= Activity =
Lines holding the word "record" are the ones to copy from the data below.

= Provided data =
_ _ _
(** * The ReAct agent runner of the GitHub PR reviewer example

    A shallow embedding of [agent_runner.py] (the reason / decide / act loop of
    [AgentRunnerService.run_agent]) and of [github_pr_tool.py]
    ([GitHubPRTool.execute]), and the properties of the loop that the
    specification states.

    What lies outside the repository is a parameter of the model.  The two
    oracle calls ([opper.call]), the tools and the HTTP requests of the
    GitHub tool are functions of a world state [W], so each may answer
    differently at every call, and may raise.  An exception is a subclass of
    [Exception], the kind the handlers of the code catch.

    Tracing ([span.update], [save_metric]) is kept as the record of what the
    run hands to the sink, with the object in place of the text
    [to_json_str] makes of it; the sink accepts every record.  Console
    output ([print], [logger]) and the static prompt texts are left out. *)

From Stdlib Require Import PrimFloat.
From Stdlib Require Import ZArith List String Ascii Bool Lia DecimalString.
From Stdlib Require Import DecimalPos DecimalZ.
Import ListNotations.
Open Scope string_scope.
Open Scope list_scope.
Open Scope Z_scope.

Notation "a +++ b" := (String.append a b) (at level 60, right associativity).

(** ** Python text *)

Module PyText.

(** [str(n)] of an [int]. *)
Definition str_int (z : Z) : string := NilZero.string_of_int (Z.to_int z).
_ _ _
= The completed task =
    Tracing ([span.update], [save_metric]) is kept as the record of what the
    [to_json_str] makes of it; the sink accepts every record.  Console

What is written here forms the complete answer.